Aunque muchos dudan con alguna razón de la existencia de Laura, otros la reconocen como Laura de Noves, que a la sazón era casada pese a tener sólo 17 años de edad, seis menos que el poeta. Es probable que ya haya nacido uno de los doce hijos que llegó a tener. Cuando muere durante la plaga de la peste negra de 1348, Petrarca siguió dedicándole sonetos y poemas ahora impregnados del fallecimiento de su propio hijo ilegítimo (reconocido y querido por el poeta), de amigos y de toda la humanidad que perecía alrededor suyo. Aunque se haya transformado en alegoría, ilusión, manifestación de lo más excelso que puede concebir el espíritu humano, yo creo que no es el caso preguntarse si Laura existió o no. Su dulzura angelical es la que se trasunta a través del Cancionero. No tiene corporeidad; está como implícita en esas “ciare fresche et dolci acque” (126), fuente de las “corrientes aguas puras cristalinas” de la Égloga I de Garcilaso, tal como su ausencia está presente en todo lo que él observa en Avignon y los valles del Vaucluse.

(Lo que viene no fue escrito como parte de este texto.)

(** * Market-depth core of dhan-trading-app

    A shallow embedding of the binary frame decoders
    ([api/websocket.py], [api/websocket_depth.py]), the bid/ask assembler
    ([DhanLevel3WebSocketClient._store_depth_data]), the depth manager
    ([market_data/depth_manager.py]) and the depth analyzer
    ([analysis/depth_analyzer.py]).

    Modelling conventions.
    - A Python [bytes] object is a [list byte]; [struct.unpack] of a slice
      raises [struct.error] unless the slice has exactly the format's size.
    - A Python float read from the wire is kept as its IEEE-754 bit
      pattern ([Z]); [f64_value] gives the value of a finite binary64.
    - In the analyzer, prices and derived metrics are finite floats,
      modelled as rationals [Q]; quantities are non-negative integers.
      Arithmetic on [Q] is exact where Python's rounds, so the properties
      of analyzer outputs proved here are bounds, signs and comparisons
      that rounding preserves, or they ask for inputs the floats hold
      exactly (whole-number prices).
    - Clock reads ([time.time()], [datetime.now()]) are parameters, in
      seconds, as [Q]. *)

From Stdlib Require Import ZArith QArith Qminmax Qabs Qfield Lia Lqa Bool Permutation.
From Stdlib Require Import Strings.Byte Sorted.
From stdpp Require Import base list gmap strings.
(** A ServerHello for suite 0x1302 with the given extensions. *)
Definition hello_with (exts : list byte) : list byte :=
  server_hello [x00; x00; x00] [x03; x03] (repeat x11 32) [] 0x1302 x00 exts.

(** A ServerHello whose handshake length is [ff ff ff] and whose
    [key_share] extension announces [ffff] bytes of data. *)
Definition overlong_hello : list byte :=
  server_hello [xff; xff; xff] [x03; x03] (repeat x11 32) [] 0x1302 x00
    (enc16 0x0033 ++ enc16 0xffff ++ x25519_share example_key).


End ServerHello.
Export ServerHello.

(* ================================================================== *)
(** ** DNS messages on the wire *)
(* ================================================================== *)

Module DnsWire.

(** A query: the 12-byte header, the QNAME, QTYPE and QCLASS, and
    whatever follows the question. *)
Definition dns_query (header : list byte) (labels : list (list byte))
    (qtype qclass : Z) (rest : list byte) : list byte :=
  header ++ encode_qname labels ++ enc16 qtype ++ enc16 qclass ++ rest.

(** The header of the responses: the ID and QDCOUNT of the query, the
    flags [0x8580], the given ANCOUNT, and NSCOUNT and ARCOUNT zero. *)
Definition response_header (header : list byte) (ancount : byte) : list byte :=
  firstn 2 header ++ [x85; x80] ++ firstn 2 (skipn 4 header)
    ++ [x00; ancount; x00; x00; x00; x00].

(** The answer record of the responses: a pointer to the QNAME at offset
    12, TYPE, CLASS IN, TTL 1, RDLENGTH and RDATA. *)
Definition answer_record (ansType : Z) (rdata : list byte) : list byte :=
  [xc0; x0c] ++ enc16 ansType ++ [x00; x01] ++ [x00; x00; x00; x01]
    ++ enc16 (len rdata) ++ rdata.

End DnsWire.
Export DnsWire.

(* ================================================================== *)
(** ** GeoIP/CGeoIP.c : lookup in the GEO1 table *)
(* ================================================================== *)

Module GeoIP.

Esta experiencia contrasta con otra visión a pocos días y muchos kilómetros de distancia en la muy concurrida Catedral de Lyon.
Al mediodía la gente se aglomeraba en el atrio para ver a una pareja de novios camino al altar donde firmarían su contrato matrimonial. De pronto, de entre la muchedumbre de rostros opacos emergió una faz que acaparó de inmediato mi atención. Ella hablaba con un joven mientras sostenía un cartapacio. Nos miramos furtivamente, pero alguien la llamó y salió de la iglesia hacia la plaza. Era una de esas bellezas descendidas del septentrión, probablemente finlandesa o ucraniana, e inmediatamente pensé en Laura. Salí detrás de ella, pero la perdí de vista. Después de algunos minutos la sorprendí con la mirada inclinada hacia el pavimento, inmóvil y pensativa. Me miró sorprendida, y por unos segundos se quedó como esperando que yo dijera algo. Pero yo sólo la contemplaba sin hablar. Después, con un movimiento veloz sacó por debajo de su camisa el cartapacio, lo abrió y me lo plantó ante los ojos. Me pasó un lápiz. El documento tenía espacio para mi firma y, a la derecha, otro para llenarlo sugiriendo una aportación de dinero. El encabezamiento indicaba que el propósito del papel era ayudar a una asociación de sordomudos a la que presumiblemente pertenecía.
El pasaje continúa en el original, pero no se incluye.